‘The Netherlands is a tax haven for firms which infringe human rights’

The Netherlands is a tax haven for companies which are involved in human rights violations, according to new research by multinational research centre SOMO.

The organisation looked at the relationship between Dutch tax and investment policy aimed at attracting international businesses to the Netherlands, and its official policy on human rights.

The SOMO report focused on eight large multinational mining companies which are based in the Netherlands, all of which are associated with serious human rights violations abroad.

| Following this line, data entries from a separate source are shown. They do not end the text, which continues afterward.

Lemma wp_addUploads (P : jstr -> PhotoAuthority -> Prop) rows acc w :
  (forall id a, authority id acc = Some a -> P id a) ->
  (forall r url, r ∈ rows -> profileUploads.publicUrl r = Some url ->
     P (profileUploads.id r) (mkAuthority None (Some (profileUploads.id r)) url)) ->
  wp (addUploads rows acc) (fun r w' => w' = w /\
    forall l, r = Ok l -> forall id a, authority id l = Some a -> P id a) w.
Proof.
  revert acc. induction rows as [|r rows IH]; intros acc Hacc Hrows; simpl.
  { wp_step. split; [done|]. by intros ? [= <-]. }
  destruct (profileUploads.publicUrl r) as [[|c url]|] eqn:Eu; [by wp_step| |by wp_step].
  wp_step. wp_step; [intros _|done]. apply IH.
  - intros id a. rewrite authority_snoc. destruct (authority id acc) eqn:Ea; [intros [= <-]; by apply Hacc|].
    case_bool_decide as E; [|done]. intros [= <-]. subst id. apply Hrows; [set_solver|done].
  - intros r' url' Hr'. apply Hrows. set_solver.
Qed.

Lemma wp_addLegacyPhotos (P : jstr -> PhotoAuthority -> Prop) rows acc w :
  (forall id a, authority id acc = Some a -> P id a) ->
  (forall r, r ∈ rows -> P (userProfilePhotos.id r)
     (mkAuthority (Some (userProfilePhotos.id r)) None (userProfilePhotos.url r))) ->
  wp (addLegacyPhotos rows acc) (fun r w' => w' = w /\
    forall l, r = Ok l -> forall id a, authority id l = Some a -> P id a) w.
Proof.
  revert acc. induction rows as [|r rows IH]; intros acc Hacc Hrows; simpl.
  { wp_step. split; [done|]. by intros ? [= <-]. }
  wp_step. wp_step; [intros _|done]. apply IH.
  - intros id a. rewrite authority_snoc. destruct (authority id acc) eqn:Ea; [intros [= <-]; by apply Hacc|].
    case_bool_decide as E; [|done]. intros [= <-]. subst id. apply Hrows. set_solver.
  - intros r' Hr'. apply Hrows. set_solver.
Qed.

(** The stored photos, in order: their owner, link, address and position. *)
Definition photo_of (userId : jstr) (a : PhotoAuthority) (position : Z) (ph : UserProfilePhoto) : Prop :=
  userProfilePhotos.userId ph = userId /\ userProfilePhotos.uploadId ph = au_uploadId a /\
  userProfilePhotos.url ph = au_url a /\ userProfilePhotos.position ph = position /\
  (forall id, au_photoId a = Some id -> userProfilePhotos.id ph = id).

Lemma photos_nil d : d = d <| userProfilePhotos ::= fun rows => rows ++ [] |>.
Proof. destruct d. unfold upd. simpl. by rewrite app_nil_r. Qed.
Lemma photos_cons d ph photos :
  d <| userProfilePhotos ::= fun rows => rows ++ [ph] |> <| userProfilePhotos ::= fun rows => rows ++ photos |>
  = d <| userProfilePhotos ::= fun rows => rows ++ ph :: photos |>.
Proof. destruct d. unfold upd. simpl. by rewrite <- app_assoc. Qed.

Lemma wp_insertPhotos userId position l w :
  wp (insertPhotos userId position l) (fun r w' =>
    forall photos, r = Ok photos ->
    db w' = (db w) <| userProfilePhotos ::= fun rows => rows ++ photos |> /\ length photos = length l /\
    forall i a, l !! i = Some a -> exists ph, photos !! i = Some ph /\ photo_of userId a (position + Z.of_nat i) ph) w.
Proof.
  revert position w. induction l as [|a l IH]; intros position w; simpl.
  { wp_step. intros ? [= <-]. split; [|done]. apply photos_nil. }
  do 5 wp_step. wp_step; [|done|done]. intros _ _. wp_step.
  eapply wp_mono; [apply IH|]. intros [photos|e] w' Hr; [|done]. wp_step. intros ? [= <-].
  destruct (Hr photos eq_refl) as (Ed & Hl & Hi0). split; [rewrite Ed; apply photos_cons|]. split; [simpl; lia|].
  intros [|i] b; simpl.
  - intros [= <-]. eexists. split; [done|]. unfold photo_of. simpl. split_and!; try done; [lia|].
    by intros id ->.
  - intros Hi. destruct (Hi0 i b Hi) as (ph & ? & ?). exists ph. split; [done|].
    by replace (position + Z.of_nat (S i)) with (position + 1 + Z.of_nat i) by lia.
Qed.

(** The profile an input asks for. *)
Record sent_profile (input : UpdateUserProfileInput) (p : ValidProfile) : Prop := {
  se_name : p_userName p = trim (in_userName input);
  se_intro : p_intro p = trim (in_intro input);
  se_birth : p_birthDate p = in_birthDate input;
  se_region : p_region p = trim (in_region input);
  se_gender : isInterestedGender (trim (in_interestedGender input)) = Some (p_interestedGender p);
  se_photos : p_photoUploadIds p = in_photoUploadIds input
}.

Lemma wp_validateProfileInput `{UuidLib} input w :
  wp (validateProfileInput input) (fun r w' =>
    db w' = db w /\ forall p, r = Ok p -> valid_profile (date_now (tick w)) p /\ sent_profile input p) w.
Proof.
  unfold validateProfileInput, validateRequiredText, validateBirthDate. wp_steps; simpl; (split; [done|]); try done.
  intros ? [= <-].
  repeat match goal with
  | Hx : _ && _ = true |- _ => apply andb_true_iff in Hx as [? ?]
  | Hx : negb _ = true |- _ => apply negb_true_iff in Hx
  | Hx : bool_decide _ = true |- _ => rewrite bool_decide_eq_true in Hx
  | Hx : bool_decide _ = false |- _ => rewrite bool_decide_eq_false in Hx
  | Hx : Nat.leb _ _ = true |- _ => apply Nat.leb_le in Hx
  | Hx : _ <=? _ = true |- _ => apply Z.leb_le in Hx
  end.
  split; [|by split]. split; simpl.
  - split; [|lia]. destruct (trim (in_userName input)); [done|simpl; lia].
  - unfold PROFILE_INTRO_MAX_LENGTH in *. lia.
  - done.
  - eexists. split_and!; [done|done|done].
  - unfold PROFILE_PHOTO_MIN_COUNT, PROFILE_PHOTO_MAX_COUNT in *. lia.
  - by apply nodupb_spec.
Qed.

(** The account's row with the profile [p] completed at [at_]. *)
Definition with_profile (p : ValidProfile) (at_ : Z) (u : User) : User :=
  u <| users.userName := p_userName p |> <| users.birthDate := Some (p_birthDate p) |>
    <| users.region := Some (p_region p) |> <| users.interestedGender := Some (p_interestedGender p) |>
    <| users.intro := p_intro p |> <| users.profileCompletedAt := Some at_ |> <| users.updatedAt := at_ |>.

(** The profile [p] is stored: the account's row shows it and its photos are
    those of [p] in the order of [p], each of them its own; nothing else changed. *)
Record profile_stored (userId : jstr) (p : ValidProfile) (d d' : Db) (out : UserWithPhotos) : Prop := {
  ps_db : exists at_, d' = d <| users ::= mapif (is_user userId) (with_profile p at_) |>
    <| userProfilePhotos ::= fun rows => del (fun r => userProfilePhotos.userId r =?? userId) rows ++ profile_photos out |>;
  ps_user : profile_user out ∈ users d' /\ users.userId (profile_user out) = userId;
  ps_photos : Forall2 (fun id ph => exists a position, photo_of userId a position ph /\ owned_photo d userId id a)
    (p_photoUploadIds p) (profile_photos out);
  ps_order : forall i ph, profile_photos out !! i = Some ph -> userProfilePhotos.position ph = Z.of_nat i
}.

These range from ‘environmental pollution to militia violence, murder and displacement’, the organisation said.

Head office

Oil company Pluspetrol, for example, has its head office officially in the Netherlands.

‘After decades of oil spills … the Peruvian government has declared an environmental state of emergency in the region in which Pluspetrol has operations, because of high levels of barium, lead, chrome and petroleum-related compounds,’ the report said.

In terms of international human rights obligations, the Dutch government fails – and shows no political will – to effectively regulate international businesses incorporated in its jurisdiction, SOMO says, adding that ‘corporations found to violate human rights abroad should not enjoy Dutch fiscal and investment benefits.’

The voluntary nature of corporate social responsiblity and the importance of corporate self-regulation is also an ‘outdated and clearly insufficient’ approach, SOMO said.